What you are asked to do:
Please restate, word for word, the lines below that begin at the one with "of the first field with the name. *)" and end at the one with "else match s with". Leave out all other lines.
[Material to process]
(* ===== verification/HttpText.v ===== *)
(** * Header lookup in HTTP text ([extractHeader] of common/ws.hpp)

    The string search of the handshake, position by position as the source has
    it, and its meaning on well-formed header blocks: a case-insensitive lookup
    of the first field with the name. *)

From S2P Require Import Prelude Socket.

(** ** The code *)

(** [tolower] in the C locale, which leaves everything but A to Z alone. *)
Definition tolower (c : Z) : Z := if (65 <=? c) && (c <=? 90) then c + 32 else c.
Abbreviation lower := (map tolower).

(** [s.find(p)]: the first position; [None] is [npos]. *)
Fixpoint find (p s : bytes) : option Z :=
  if starts_with p s then Some 0
  else match s with
       | [] => None
       | _ :: s => k ← find p s; Some (k + 1)
       end.

(** [s.find(p, pos)]. *)
Definition find_from (p s : bytes) (pos : Z) : option Z :=
  k ← find p (drop (Z.to_nat pos) s); Some (pos + k).

(** [s.substr(pos, n)]. *)
Definition substr (s : bytes) (pos n : Z) : result bytes :=
  if zlen s <? pos then Throw (str "basic_string::substr")
  else Ok (take (Z.to_nat n) (drop (Z.to_nat pos) s)).

(** [while (pos < t.size() && (t[pos] == ' ' || t[pos] == '\t')) pos++]. *)
Fixpoint skip_blanks (fuel : nat) (t : bytes) (pos : Z) : result Z :=
  if negb (pos <? zlen t) then Ok pos
  else
    let* c := rd t pos in
    if negb ((c =? 32) || (c =? 9)) then Ok pos
    else match fuel with
         | O => Stuck
         | S f => skip_blanks f t (pos + 1)
         end.

Definition extractHeader (httpText key : bytes) : result bytes :=
  let lowerKey := lower (CRLF ++ key ++ str ":") in
  let lowerText := lower httpText in
  match find lowerKey lowerText with
  | None => Ok []
  | Some pos =>
      let* pos := skip_blanks (length lowerText) lowerText (pos + zlen lowerKey) in
      let e := match find_from CRLF lowerText pos with Some e => e | None => zlen lowerText end in
      substr httpText pos (e - pos)
  end.

(** ** The reference: header blocks *)

Abbreviation field := (bytes * bytes)%type.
[/Material to process]
Solution to the problem:
    of the first field with the name. *)

From S2P Require Import Prelude Socket.

(** ** The code *)

(** [tolower] in the C locale, which leaves everything but A to Z alone. *)
Definition tolower (c : Z) : Z := if (65 <=? c) && (c <=? 90) then c + 32 else c.
Abbreviation lower := (map tolower).

(** [s.find(p)]: the first position; [None] is [npos]. *)
Fixpoint find (p s : bytes) : option Z :=
  if starts_with p s then Some 0
  else match s with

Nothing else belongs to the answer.